(Records from a dataset)
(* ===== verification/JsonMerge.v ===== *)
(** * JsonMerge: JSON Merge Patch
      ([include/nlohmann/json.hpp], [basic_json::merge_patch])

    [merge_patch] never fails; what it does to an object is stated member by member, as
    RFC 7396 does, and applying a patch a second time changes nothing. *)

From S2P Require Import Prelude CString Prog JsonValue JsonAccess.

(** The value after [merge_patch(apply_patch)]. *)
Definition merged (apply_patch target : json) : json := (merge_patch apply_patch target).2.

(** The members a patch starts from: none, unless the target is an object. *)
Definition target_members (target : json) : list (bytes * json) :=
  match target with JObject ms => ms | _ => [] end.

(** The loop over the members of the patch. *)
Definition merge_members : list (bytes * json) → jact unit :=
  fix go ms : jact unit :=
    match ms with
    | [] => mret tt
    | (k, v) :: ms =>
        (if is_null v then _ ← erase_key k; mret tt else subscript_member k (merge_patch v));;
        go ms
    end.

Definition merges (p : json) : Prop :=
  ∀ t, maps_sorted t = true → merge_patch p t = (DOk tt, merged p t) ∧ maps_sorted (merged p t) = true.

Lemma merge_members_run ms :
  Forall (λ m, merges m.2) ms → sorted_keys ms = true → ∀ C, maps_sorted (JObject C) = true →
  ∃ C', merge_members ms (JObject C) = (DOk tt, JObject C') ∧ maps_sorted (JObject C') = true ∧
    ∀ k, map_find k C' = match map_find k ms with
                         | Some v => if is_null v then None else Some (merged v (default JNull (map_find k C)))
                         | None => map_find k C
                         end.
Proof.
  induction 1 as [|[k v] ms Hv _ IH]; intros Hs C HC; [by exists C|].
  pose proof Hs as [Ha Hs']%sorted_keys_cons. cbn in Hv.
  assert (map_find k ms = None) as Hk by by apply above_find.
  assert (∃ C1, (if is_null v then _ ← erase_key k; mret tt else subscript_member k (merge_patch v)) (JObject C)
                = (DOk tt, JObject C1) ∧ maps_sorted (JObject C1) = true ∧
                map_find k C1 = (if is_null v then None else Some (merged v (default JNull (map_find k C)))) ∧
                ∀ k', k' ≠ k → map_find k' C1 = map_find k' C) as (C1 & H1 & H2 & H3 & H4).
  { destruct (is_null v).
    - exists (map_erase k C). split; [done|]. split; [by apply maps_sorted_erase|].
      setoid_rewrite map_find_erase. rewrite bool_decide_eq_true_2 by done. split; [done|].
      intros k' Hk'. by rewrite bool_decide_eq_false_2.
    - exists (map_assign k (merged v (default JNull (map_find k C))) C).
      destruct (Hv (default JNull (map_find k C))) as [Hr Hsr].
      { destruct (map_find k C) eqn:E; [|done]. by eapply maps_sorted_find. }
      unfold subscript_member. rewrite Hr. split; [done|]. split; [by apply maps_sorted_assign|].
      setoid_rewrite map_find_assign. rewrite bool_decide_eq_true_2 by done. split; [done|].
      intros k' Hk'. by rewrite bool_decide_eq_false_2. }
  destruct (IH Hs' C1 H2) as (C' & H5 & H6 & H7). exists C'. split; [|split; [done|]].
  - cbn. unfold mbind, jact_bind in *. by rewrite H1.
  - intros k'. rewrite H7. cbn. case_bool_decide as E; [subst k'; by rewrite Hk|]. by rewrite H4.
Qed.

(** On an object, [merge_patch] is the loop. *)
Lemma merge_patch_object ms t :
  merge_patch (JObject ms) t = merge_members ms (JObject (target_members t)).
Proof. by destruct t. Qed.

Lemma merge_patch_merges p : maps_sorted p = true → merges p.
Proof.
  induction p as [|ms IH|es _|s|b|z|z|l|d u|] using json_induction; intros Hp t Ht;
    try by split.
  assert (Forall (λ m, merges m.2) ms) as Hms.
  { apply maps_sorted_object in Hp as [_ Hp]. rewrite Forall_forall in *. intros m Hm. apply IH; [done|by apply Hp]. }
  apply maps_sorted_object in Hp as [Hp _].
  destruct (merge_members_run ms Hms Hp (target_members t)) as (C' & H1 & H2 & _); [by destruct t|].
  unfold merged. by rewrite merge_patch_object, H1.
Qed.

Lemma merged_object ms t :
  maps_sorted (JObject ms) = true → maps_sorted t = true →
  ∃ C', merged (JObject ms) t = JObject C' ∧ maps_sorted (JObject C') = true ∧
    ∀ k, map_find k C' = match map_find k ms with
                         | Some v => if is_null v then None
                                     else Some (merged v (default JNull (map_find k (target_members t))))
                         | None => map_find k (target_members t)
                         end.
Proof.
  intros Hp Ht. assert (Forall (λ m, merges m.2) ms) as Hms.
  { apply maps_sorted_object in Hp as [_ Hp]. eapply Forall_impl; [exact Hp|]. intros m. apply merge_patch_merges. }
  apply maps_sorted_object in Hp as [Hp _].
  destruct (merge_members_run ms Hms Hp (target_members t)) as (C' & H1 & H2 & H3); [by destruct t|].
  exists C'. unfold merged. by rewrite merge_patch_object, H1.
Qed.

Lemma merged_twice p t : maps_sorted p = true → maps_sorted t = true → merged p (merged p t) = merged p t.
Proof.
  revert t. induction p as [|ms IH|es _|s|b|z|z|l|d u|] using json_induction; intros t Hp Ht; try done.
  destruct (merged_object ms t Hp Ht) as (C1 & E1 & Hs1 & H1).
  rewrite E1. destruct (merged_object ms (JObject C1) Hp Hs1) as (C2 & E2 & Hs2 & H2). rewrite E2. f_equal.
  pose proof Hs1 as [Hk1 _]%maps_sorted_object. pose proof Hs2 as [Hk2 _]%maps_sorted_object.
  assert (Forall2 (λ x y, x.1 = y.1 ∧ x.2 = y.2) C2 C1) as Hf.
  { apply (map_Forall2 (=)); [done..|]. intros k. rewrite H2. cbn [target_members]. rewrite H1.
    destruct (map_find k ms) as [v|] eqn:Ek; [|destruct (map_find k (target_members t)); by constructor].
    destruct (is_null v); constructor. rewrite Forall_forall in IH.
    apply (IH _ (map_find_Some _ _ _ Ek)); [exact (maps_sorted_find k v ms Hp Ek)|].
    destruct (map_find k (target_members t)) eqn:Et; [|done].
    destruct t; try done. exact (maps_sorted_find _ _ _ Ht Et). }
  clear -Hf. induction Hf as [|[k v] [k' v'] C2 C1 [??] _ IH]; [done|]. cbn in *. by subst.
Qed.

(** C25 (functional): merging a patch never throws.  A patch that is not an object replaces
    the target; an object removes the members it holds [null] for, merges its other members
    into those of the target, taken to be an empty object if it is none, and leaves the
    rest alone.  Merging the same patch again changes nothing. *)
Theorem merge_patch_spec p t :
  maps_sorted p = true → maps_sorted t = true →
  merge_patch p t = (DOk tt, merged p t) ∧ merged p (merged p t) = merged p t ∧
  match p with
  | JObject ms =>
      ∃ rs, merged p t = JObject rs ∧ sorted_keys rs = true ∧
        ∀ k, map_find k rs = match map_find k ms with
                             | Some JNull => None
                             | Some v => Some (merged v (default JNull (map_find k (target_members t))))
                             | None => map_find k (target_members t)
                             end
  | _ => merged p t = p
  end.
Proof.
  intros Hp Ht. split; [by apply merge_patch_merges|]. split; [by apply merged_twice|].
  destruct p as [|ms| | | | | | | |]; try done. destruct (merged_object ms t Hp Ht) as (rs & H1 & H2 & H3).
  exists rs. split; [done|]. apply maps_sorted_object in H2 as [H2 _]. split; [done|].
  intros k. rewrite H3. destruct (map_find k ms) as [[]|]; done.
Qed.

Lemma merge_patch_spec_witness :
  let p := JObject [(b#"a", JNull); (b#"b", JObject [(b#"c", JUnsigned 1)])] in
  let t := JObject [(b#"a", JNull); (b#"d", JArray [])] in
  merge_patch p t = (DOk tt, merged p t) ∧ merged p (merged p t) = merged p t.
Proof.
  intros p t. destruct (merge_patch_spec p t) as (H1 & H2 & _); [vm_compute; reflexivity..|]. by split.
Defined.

__Task directions__
Above are the lines; repeat exactly the ones from the line containing "induction 1 as" down to the line containing "assert (map_find k", both inclusive.

__Output of the task__
  induction 1 as [|[k v] ms Hv _ IH]; intros Hs C HC; [by exists C|].
  pose proof Hs as [Ha Hs']%sorted_keys_cons. cbn in Hv.
  assert (map_find k ms = None) as Hk by by apply above_find.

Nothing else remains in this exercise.